Blackwood’s book discusses mainly diatonic tunings, principally as applied to performance of existing repertoire, so his comments about 22-equal don’t entirely apply to these scales. In any case, he writes that “a 22-note major triad is considerably less consonant than a 19-note triad, but noticeably better than a 12-note triad” but “Subjectively, this [22-equal diatonic] scale sounds badly out of tune…” Note carefully he is saying 22-equal gives consonant harmony but out of tune scales — the important distinction between harmonic and melodic usefulness of a tuning. Three observations: first, the perceived intonation of the 22-equal diatonic scale may have little relevance for new scales. Second, I’m not sure to what degree the perceived tuning deficiencies of the 22-equal diatonic scale is learned response due to familiarity with 12-equal scales (as opposed to consonance of triads, which presumably relates to beats and is less subjective). Third, it’s probably too much to ask (though it might be nice) for a not-too-large scale constructed for 7-limit music to include an excellent 5-limit diatonic scale as a subset.

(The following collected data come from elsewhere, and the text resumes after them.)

(** * Properties *)

(** ** Validation *)

Lemma validate_object_shape :
  forall sh p kvs,
    validate (ZObject sh) p (Some (JObj kvs)) =
    match validate_shape sh p kvs with
    | inl e => inl e
    | inr out => inr (Some (JObj out))
    end.
Proof.
  intros sh p kvs. simpl.
  match goal with
  | |- match ?f sh with _ => _ end = _ =>
      assert (E : f sh = validate_shape sh p kvs)
  end.
  { induction sh as [|[k tk] rest IH]; simpl; [reflexivity|].
    rewrite IH. reflexivity. }
  rewrite E. reflexivity.
Qed.

Lemma validate_undefined_required :
  forall t p, is_optional t = false ->
    exists issues, issues <> [] /\ validate t p None = inl issues.
Proof.
  intros t p H. destruct t; simpl in *; try discriminate;
    eexists; (split; [|reflexivity]); discriminate.
Qed.

Lemma validate_outside_enum :
  forall vs p v, outside_enum v vs = true ->
    exists issues, issues <> [] /\ validate (ZEnum vs) p (Some v) = inl issues.
Proof.
  intros vs p v H. destruct v; simpl in *;
    try (eexists; (split; [|reflexivity]); discriminate).
  destruct (in_enum s vs); [discriminate|].
  eexists; (split; [|reflexivity]); discriminate.
Qed.

Lemma add_property_rejects_left :
  forall k e rest, e <> [] ->
    exists issues, issues <> [] /\ add_property k (inl e) rest = inl issues.
Proof.
  intros k e rest He. destruct rest as [e2|kvs]; simpl.
  - exists (e ++ e2)%list. split; [|reflexivity].
    destruct e; [contradiction|discriminate].
  - exists e. split; [assumption|reflexivity].
Qed.

Lemma add_property_rejects_right :
  forall k r e, e <> [] ->
    exists issues, issues <> [] /\ add_property k r (inl e) = inl issues.
Proof.
  intros k r e He. destruct r as [e1|[v|]]; simpl.
  - exists (e1 ++ e)%list. split; [|reflexivity].
    destruct e1; simpl; [assumption|discriminate].
  - exists e. split; [assumption|reflexivity].
  - exists e. split; [assumption|reflexivity].
Qed.

(** A shape rejects a record as soon as the contract of one of its keys
    rejects the value the record has under that key. *)
Lemma validate_shape_rejects :
  forall sh k tk p kvs,
    assoc k sh = Some tk ->
    (exists e, e <> [] /\ validate tk (p ++ [PKey k])%list (assoc k kvs) = inl e) ->
    exists issues, issues <> [] /\ validate_shape sh p kvs = inl issues.
Proof.
  induction sh as [|[k' t'] rest IH]; intros k tk p kvs Hk Hbad; simpl in *.
  - discriminate.
  - destruct (String.eqb_spec k k') as [->|Hne].
    + injection Hk as ->. destruct Hbad as (e & He & Hv). rewrite Hv.
      apply add_property_rejects_left; assumption.
    + destruct (IH k tk p kvs Hk Hbad) as (e & He & Hv). rewrite Hv.
      apply add_property_rejects_right; assumption.
Qed.

Lemma add_element_rejects_left :
  forall e rest, e <> [] ->
    exists issues, issues <> [] /\ add_element (inl e) rest = inl issues.
Proof.
  intros e rest He. destruct rest as [e2|xs]; simpl.
  - exists (e ++ e2)%list. split; [|reflexivity].
    destruct e; [contradiction|discriminate].
  - exists e. split; [assumption|reflexivity].
Qed.

Lemma add_element_rejects_right :
  forall r e, e <> [] ->
    exists issues, issues <> [] /\ add_element r (inl e) = inl issues.
Proof.
  intros r e He. destruct r as [e1|[v|]]; simpl.
  - exists (e1 ++ e)%list. split; [|reflexivity].
    destruct e1; simpl; [assumption|discriminate].
  - exists e. split; [assumption|reflexivity].
  - exists e. split; [assumption|reflexivity].
Qed.

(** Induction on a contract, with the contracts of the keys of a shape. *)
Lemma ztype_nested_ind :
  forall P : ztype -> Prop,
    P ZString -> P ZNumber -> P ZBoolean -> (forall vs, P (ZEnum vs)) ->
    (forall element, P element -> P (ZArray element)) ->
    (forall element, P element -> P (ZRecord element)) ->
    (forall shape, Forall (fun kt => P (snd kt)) shape -> P (ZObject shape)) ->
    (forall inner, P inner -> P (ZOptional inner)) ->
    forall t, P t.
Proof.
  intros P Hs Hn Hb He Ha Hr Ho Hopt. fix IH 1. intros t.
  destruct t as [| | |vs|element|element|shape|inner].
  - exact Hs.
  - exact Hn.
  - exact Hb.
  - apply He.
  - apply Ha, IH.
  - apply Hr, IH.
  - apply Ho. induction shape as [|[k tk] rest IHrest]; constructor.
    + apply IH.
    + exact IHrest.
  - apply Hopt, IH.
Qed.

(** A contract rejects a value that lacks a field it requires, at whatever
    depth the field is missing. *)
Lemma validate_lacks_required :
  forall t p v, lacks_required t v = true ->
    exists issues, issues <> [] /\ validate t p v = inl issues.
Proof.
  intros t. induction t using ztype_nested_ind; intros p v Hl.
  - destruct v as [x|]; simpl in Hl; [discriminate|].
    eexists; (split; [|reflexivity]); discriminate.
  - destruct v as [x|]; simpl in Hl; [discriminate|].
    eexists; (split; [|reflexivity]); discriminate.
  - destruct v as [x|]; simpl in Hl; [discriminate|].
    eexists; (split; [|reflexivity]); discriminate.
  - destruct v as [x|]; simpl in Hl; [discriminate|].
    eexists; (split; [|reflexivity]); discriminate.
  - destruct v as [x|]; simpl in Hl;
      [|eexists; (split; [|reflexivity]); discriminate].
    destruct x as [| | | |xs|]; try discriminate. simpl.
    match goal with
    | |- context [?f xs 0%nat] =>
        assert (E : forall i, exists e, e <> [] /\ f xs i = inl e)
    end.
    { induction xs as [|x rest IHxs]; intros i; simpl in Hl; [discriminate|].
      destruct (lacks_required t (Some x)) eqn:Hx; simpl in Hl.
      - destruct (IHt (p ++ [PIndex i])%list (Some x) Hx) as (e & He & ->).
        apply add_element_rejects_left; assumption.
      - destruct (IHxs Hl (S i)) as (e & He & ->).
        apply add_element_rejects_right; assumption. }
    destruct (E 0%nat) as (e & He & ->). exists e. split; [assumption|reflexivity].
  - destruct v as [x|]; simpl in Hl;
      [|eexists; (split; [|reflexivity]); discriminate].
    destruct x as [| | | | |kvs]; try discriminate. simpl.
    match goal with
    | |- context [?f kvs] =>
        assert (E : exists e, e <> [] /\ f kvs = inl e)
    end.
    { induction kvs as [|[k x] rest IHkvs]; simpl in Hl; [discriminate|].
      destruct (lacks_required t (Some x)) eqn:Hx; simpl in Hl.
      - destruct (IHt (p ++ [PKey k])%list (Some x) Hx) as (e & He & ->).
        apply add_property_rejects_left; assumption.
      - destruct (IHkvs Hl) as (e & He & ->).
        apply add_property_rejects_right; assumption. }
    destruct E as (e & He & ->). exists e. split; [assumption|reflexivity].
  - destruct v as [x|]; simpl in Hl;
      [|eexists; (split; [|reflexivity]); discriminate].
    destruct x as [| | | | |kvs]; try discriminate.
    rewrite validate_object_shape.
    assert (E : exists e, e <> [] /\ validate_shape shape p kvs = inl e).
    { induction shape as [|[k tk] rest IHshape]; [discriminate|].
      inversion H as [|? ? Hhead Htail]; subst. cbn [snd] in Hhead.
      cbn [validate_shape].
      destruct (lacks_required tk (assoc k kvs)) eqn:Hk; simpl in Hl.
      - destruct (Hhead (p ++ [PKey k])%list (assoc k kvs) Hk) as (e & He & ->).
        apply add_property_rejects_left; assumption.
      - destruct (IHshape Htail Hl) as (e & He & ->).
        apply add_property_rejects_right; assumption. }
    destruct E as (e & He & ->). exists e. split; [assumption|reflexivity].
  - destruct v as [x|]; simpl in Hl; [|discriminate].
    simpl. apply IHt. exact Hl.
Qed.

- Barbour, James Murray. 1951. Tuning and Temperament: A Historical Survey
- Blackwood, Easley. 1985. The structure of recognizable diatonic tunings
- Carlos, Wendy. 1987. “Tuning: At the Crossroads”. Computer Music Journal 11(1): 29-43.
- Erlich, Paul. 1999. “A gentle introduction to Fokker periodicity blocks“.
- Erlich, Paul. 2002. “Tuning, Tonality, and Twenty-Two Tone Temperament” (revised from an article in Xenharmonicon 17 Spring 1998).
- Wright, O. 1978. The Modal System of Arab and Persian Music, A.D. 1250-1300.